NAMESPACE                           NAME                          READY   UP-TO-DATE   AVAILABLE   AGE
cattle-csp-billing-adapter-system csp-rancher-usage-operator 1/1 1 1 30m
cattle-csp-billing-adapter-system rancher-csp-billing-adapter 1/1 1 1 30m
cattle-fleet-local-system fleet-agent 1/1 1 1 29m
cattle-fleet-system fleet-controller 1/1 1 1 29m
cattle-fleet-system gitjob 1/1 1 1 29m
cattle-provisioning-capi-system capi-controller-manager 1/1 1 1 28m
cattle-system rancher 1/1 1 1 32m
cattle-system rancher-webhook 1/1 1 1 29m
cert-manager cert-manager 1/1 1 1 32m
cert-manager cert-manager-cainjector 1/1 1 1 32m
cert-manager cert-manager-webhook 1/1 1 1 32m
ingress-nginx ingress-nginx-controller 1/1 1 1 33m
kube-system coredns 2/2 2 2 38m

Check Helm Chart Installation

  1. Check that the Helm chart installation completed:
helm ls -n cattle-rancher-csp-deployer-system
  1. Verify the status of the installation:
helm status rancher-cloud -n cattle-rancher-csp-deployer-system

Refer to the Troubleshooting section if installation fails.

When Helm chart installation successfully completes, Rancher Prime will be installed.

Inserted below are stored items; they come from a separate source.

(** C3 at work: the second fetch times out; the record of the first page is
    written to the sink and the run returns no error. *)
Lemma C3_witness :
  let uc := NewResumeUseCase (paged examples.one_page_then_timeout)
              (Absent : FileState (list (list string))) in
  ∃ result rerr uc',
    ParseResumesByCriteria (HT := examples.csv_in_memory) 2 uc examples.criteria
    = Some (result, rerr, uc')
    ∧ Errors result
      = [Errorf "ошибка поиска на странице %d: %w" [ArgInt 1; ArgErr (ErrOther "timeout")]]
    ∧ rerr = None
    ∧ storageRepo uc'
      = Present [headers; record examples.no_format (enriched examples.alice)]
    ∧ requested (resumeRepo uc') = [0; 1].
Proof.
  intros uc.
  destruct (C3_fetch_failure_stops_pagination_and_still_flushes
              (HT := examples.csv_in_memory) uc examples.criteria
              [[examples.alice]]
              {| pages := examples.one_page_then_timeout; requested := [0] |} 1
              (ErrOther "timeout")
              {| pages := examples.one_page_then_timeout; requested := [0; 1] |} 2)
    as (result & rerr & uc' & Hrun & Herr & Hrepo & _ & Hflush & _ & _).
  { eapply serves_cons; [vm_compute; reflexivity | discriminate | apply serves_nil]. }
  { vm_compute. reflexivity. }
  { simpl. lia. }
  destruct Hflush as [Hstorage Hrerr]; [vm_compute; discriminate|].
  exists result, rerr, uc'.
  split; [exact Hrun|]. split; [exact Herr|].
  split; [rewrite Hrerr; vm_compute; reflexivity|].
  split; [rewrite Hstorage; vm_compute; reflexivity|].
  rewrite Hrepo. reflexivity.
Defined.

(** C10, at the input where it fails.  The sink cannot be created, so the
    flush of the one record kept fails: the run returns its result before
    [TotalFound] is assigned, and the result has [TotalFound = 0] while
    [ProcessedCount = 1]. *)
Theorem C10_TotalFound_is_zero_after_failed_flush :
  let uc := NewResumeUseCase (paged (serve [[examples.alice]]))
              (Denied : FileState (list (list string))) in
  ∃ result err uc',
    ParseResumesByCriteria (HT := examples.csv_in_memory) 2 uc examples.criteria
    = Some (result, Some err, uc')
    ∧ ProcessedCount result = 1
    ∧ SavedCount result = 1
    ∧ SkippedCount result = 0
    ∧ TotalFound result = 0
    ∧ TotalFound result ≠ ProcessedCount result.
Proof.
  intros uc. eexists _, _, _. split; [vm_compute; reflexivity|].
  vm_compute. repeat split; discriminate.
Qed.

(** ** Pagination against a paged source *)

Lemma PagedSource_serves criteria pg : ∀ (n : nat) start log,
  0 <= start → start + Z.of_nat n <= int_max →
  (∀ p, start <= p < start + Z.of_nat n → ∃ resumes, pg p = Ok resumes ∧ resumes ≠ []) →
  serves criteria {| pages := pg; requested := log |} start
    ((λ p, match pg p with Ok resumes => resumes | Err _ => [] end)
       <$> seqZ start (Z.of_nat n))
    {| pages := pg; requested := log ++ seqZ start (Z.of_nat n) |}
    (start + Z.of_nat n).
Proof.
  induction n as [|n IH]; intros start log Hstart Hmax Hpages.
  - simpl. rewrite app_nil_r, Z.add_0_r. constructor.
  - rewrite seqZ_cons by lia.
    replace (Z.pred (Z.of_nat (S n))) with (Z.of_nat n) by lia.
    destruct (Hpages start ltac:(lia)) as (resumes & Hpg & Hne).
    rewrite fmap_cons, Hpg.
    replace (start + Z.of_nat (S n)) with (Z.succ start + Z.of_nat n) by lia.
    replace (log ++ start :: seqZ (Z.succ start) (Z.of_nat n))
      with ((log ++ [start]) ++ seqZ (Z.succ start) (Z.of_nat n))
      by (by rewrite <- app_assoc).
    eapply serves_cons.
    + simpl. unfold PagedSource_SearchResumes. simpl. rewrite Hpg. reflexivity.
    + exact Hne.
    + rewrite int_incr_small by lia.
      apply IH; [lia | lia |]. intros p Hp. apply Hpages. lia.
Qed.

Log into the Rancher Dashboard

You may now log in to the Rancher dashboard by pointing your browser to the Rancher server URL, https://<host-name>. The <host-name> is the hostname you entered when you installed Rancher.


The Rancher hostname must be resolvable by public DNS. For more details, see Prerequisites.

Uninstalling Rancher Prime PAYG Offering

Run the following command to uninstall Rancher Prime:

helm uninstall -n cattle-rancher-csp-deployer-system rancher-cloud

Uninstalling Rancher Prime may not remove all of the Kubernetes resources created by Rancher. Run the Rancher resource cleanup script to perform a more comprehensive cleanup.

The best practice for uninstalling the Rancher Prime PAYG offering is to migrate any non-Rancher workloads to a different cluster and destroy the Rancher cluster.


Ensure that you prepare and migrate any non-Rancher workloads off of the cluster before you destroy the cluster. These resources are nonrecoverable.